**ABOUT THIS TASK:** Tally the lines below that contain the word "last", and give only that number.

**DATA PROVIDED:**
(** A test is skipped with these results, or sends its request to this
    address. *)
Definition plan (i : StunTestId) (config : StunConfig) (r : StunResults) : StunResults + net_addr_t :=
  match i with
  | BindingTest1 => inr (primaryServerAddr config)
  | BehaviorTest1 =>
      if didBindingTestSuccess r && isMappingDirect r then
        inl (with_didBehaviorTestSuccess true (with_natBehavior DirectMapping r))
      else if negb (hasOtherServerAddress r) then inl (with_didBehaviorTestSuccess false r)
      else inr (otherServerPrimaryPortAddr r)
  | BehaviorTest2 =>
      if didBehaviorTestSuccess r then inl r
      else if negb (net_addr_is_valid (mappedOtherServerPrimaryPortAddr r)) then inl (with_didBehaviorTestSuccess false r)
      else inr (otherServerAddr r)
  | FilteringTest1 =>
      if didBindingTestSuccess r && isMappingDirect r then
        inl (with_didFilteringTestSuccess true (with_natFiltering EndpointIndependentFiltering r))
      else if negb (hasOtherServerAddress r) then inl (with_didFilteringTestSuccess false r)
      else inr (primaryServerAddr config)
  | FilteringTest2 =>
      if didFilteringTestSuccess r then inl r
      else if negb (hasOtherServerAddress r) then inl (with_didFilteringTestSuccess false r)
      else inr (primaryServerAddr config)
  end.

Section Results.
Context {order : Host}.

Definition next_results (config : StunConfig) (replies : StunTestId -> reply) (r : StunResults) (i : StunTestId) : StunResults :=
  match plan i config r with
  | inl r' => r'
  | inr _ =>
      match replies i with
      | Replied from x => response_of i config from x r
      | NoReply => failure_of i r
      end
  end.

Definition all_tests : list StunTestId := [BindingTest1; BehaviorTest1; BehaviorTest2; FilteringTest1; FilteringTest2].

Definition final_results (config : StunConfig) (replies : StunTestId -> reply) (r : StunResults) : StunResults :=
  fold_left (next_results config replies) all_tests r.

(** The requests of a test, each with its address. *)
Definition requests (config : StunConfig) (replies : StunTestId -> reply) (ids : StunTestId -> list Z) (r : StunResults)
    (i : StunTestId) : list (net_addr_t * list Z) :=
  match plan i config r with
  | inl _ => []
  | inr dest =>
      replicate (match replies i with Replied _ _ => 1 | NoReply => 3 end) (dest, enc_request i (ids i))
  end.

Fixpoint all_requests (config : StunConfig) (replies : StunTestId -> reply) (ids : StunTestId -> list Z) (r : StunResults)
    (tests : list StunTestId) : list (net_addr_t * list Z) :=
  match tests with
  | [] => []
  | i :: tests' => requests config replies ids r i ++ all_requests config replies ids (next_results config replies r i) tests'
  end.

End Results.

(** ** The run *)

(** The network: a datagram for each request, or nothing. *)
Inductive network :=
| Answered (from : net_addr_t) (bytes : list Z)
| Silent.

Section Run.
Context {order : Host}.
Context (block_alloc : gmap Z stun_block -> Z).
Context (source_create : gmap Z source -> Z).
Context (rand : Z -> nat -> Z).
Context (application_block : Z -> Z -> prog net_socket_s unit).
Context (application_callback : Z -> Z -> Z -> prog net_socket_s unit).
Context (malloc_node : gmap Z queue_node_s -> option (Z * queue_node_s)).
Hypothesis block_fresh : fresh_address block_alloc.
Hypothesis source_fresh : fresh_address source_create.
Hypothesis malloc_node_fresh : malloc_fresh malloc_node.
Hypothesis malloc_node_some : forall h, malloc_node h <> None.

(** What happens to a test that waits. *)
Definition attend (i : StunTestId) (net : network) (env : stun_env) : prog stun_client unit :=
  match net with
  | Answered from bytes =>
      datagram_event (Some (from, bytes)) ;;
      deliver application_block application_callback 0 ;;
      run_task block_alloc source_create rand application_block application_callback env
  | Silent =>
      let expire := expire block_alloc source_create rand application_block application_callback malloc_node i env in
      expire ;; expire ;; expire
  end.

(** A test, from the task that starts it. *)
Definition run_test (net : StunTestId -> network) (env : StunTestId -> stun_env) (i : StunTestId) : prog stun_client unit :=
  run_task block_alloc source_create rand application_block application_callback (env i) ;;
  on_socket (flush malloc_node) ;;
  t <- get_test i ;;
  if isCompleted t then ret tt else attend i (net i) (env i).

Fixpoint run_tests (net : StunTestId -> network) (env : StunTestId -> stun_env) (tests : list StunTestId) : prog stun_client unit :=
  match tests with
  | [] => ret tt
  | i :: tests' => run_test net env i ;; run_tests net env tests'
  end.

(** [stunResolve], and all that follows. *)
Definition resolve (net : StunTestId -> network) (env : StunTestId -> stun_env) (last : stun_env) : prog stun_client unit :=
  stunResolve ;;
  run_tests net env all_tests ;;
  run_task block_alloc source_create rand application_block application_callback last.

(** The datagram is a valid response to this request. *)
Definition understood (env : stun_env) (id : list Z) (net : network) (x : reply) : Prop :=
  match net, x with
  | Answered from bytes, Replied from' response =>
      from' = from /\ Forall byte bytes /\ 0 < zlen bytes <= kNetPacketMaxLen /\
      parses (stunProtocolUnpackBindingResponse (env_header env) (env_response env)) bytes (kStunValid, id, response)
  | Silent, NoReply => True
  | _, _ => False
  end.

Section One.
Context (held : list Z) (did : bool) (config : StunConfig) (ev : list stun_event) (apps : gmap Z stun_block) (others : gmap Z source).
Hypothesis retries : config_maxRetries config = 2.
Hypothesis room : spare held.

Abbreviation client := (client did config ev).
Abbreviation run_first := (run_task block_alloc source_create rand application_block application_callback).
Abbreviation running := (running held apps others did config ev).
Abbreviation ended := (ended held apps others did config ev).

**THE ANSWER:** 2